Antoine-Alphonse Montfort (3 April 1802 – 28 September 1884) was a French painter, best known for his Orientalist landscapes and genre scenes.

==Biography==
He was born in Paris. In 1816, he became a pupil of Horace Vernet. After 1820, he was employed in the workshop of Antoine-Jean Gros. He also received advice from the painter Théodore Géricault.

From 1827 to 1828, under the auspices of Vernet, he became the ship's painter on the frigate La Victorieuse and sailed throughout the Mediterranean, visiting Corsica, Malta, the Greek islands, Istanbul, the coast of Syria and Egypt. Later, from 1837 to 1838, he participated in an expedition that visited Syria, Lebanon and Palestine. While there, he dressed as a native, travelled with caravans, lived in a tent and studied Arabic. He also kept a detailed travel diary that is now in the collection of the Bibliothèque Nationale de France. The sketches he made provided a source for paintings that lasted the rest of his life.

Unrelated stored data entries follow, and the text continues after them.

(** C3, as the code has it.  Among any promises running together, a
    reconciliation whose [createEntity] fails (with the conflict of a record
    created in the meantime, or otherwise) does not read the record again:
    its calls are the read that found nothing, the time, the failed create
    and [console.error] with that error, and nothing more.  Its promise is
    fulfilled, so the caller sees no error. *)
Theorem create_conflict_ends_the_run
    E sched (ps : list (task unit)) w rs w' evs tid name n month e error :
  ps !! tid = Some (reconcile name n month) ->
  promise_all E sched ps w = (rs, w', evs) ->
  EvCreateEntity e (inl error) ∈ events_of tid evs ->
  rs !! tid = Some (inr tt)
  /\ exists now,
       events_of tid evs =
       [EvGetEntity "DeploymentType" (name +:+ "-" +:+ month)
          (inl (StoreError NotFound));
        EvNewDate now;
        EvCreateEntity e (inl error);
        EvConsoleError "Error processing deployment" name error].
Proof.
  intros Hp Hall Hin.
  destruct (promise_all_run_of _ _ _ _ _ _ _ _ _ Hall Hp) as (a & Ha & Hrun).
  destruct (reconcile_runs _ _ _ _ _ Hrun) as [-> Hshape].
  split; [done|]. by apply Hshape.
Qed.

End Races.

Lemma events_of_promise i (evs : list (nat * event)) :
  events_of (Some i) (map (fun te => (Some te.1, te.2)) evs) = events_of i evs.
Proof.
  induction evs as [|[j ev] evs IH]; [done|]. cbn.
  destruct (decide (j = i)) as [->|Hne].
  - rewrite !decide_True by done. cbn. by f_equal.
  - rewrite !decide_False by congruence. done.
Qed.

Lemma events_of_cons_other {T} `{EqDecision T} (tag tag' : T) ev evs :
  tag' <> tag -> events_of tag ((tag', ev) :: evs) = events_of tag evs.
Proof. intros Hne. cbn. by rewrite decide_False by done. Qed.

Lemma handler_event_not_of_promise ev (evs : list (nat * event)) :
  (None, ev) ∉ map (fun te => (Some te.1, te.2)) evs.
Proof.
  intros (te & [=] & _)%list_elem_of_fmap.
Qed.

Section Invocations.
Context (sender recipient resourceUri : string) (startOfMonthISO : string -> string).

His first exhibition at the Salon came in 1835 and he would continue to exhibit there on a regular basis until 1881. For many years, he was a teacher at the École nationale supérieure des Beaux-Arts. The Louvre is in possession of 917 of his original drawings; donated by one of his nephews. All of his sketches and paintings are characterized by precise ethnographic detail and devoid of any romanticized or idealized representations.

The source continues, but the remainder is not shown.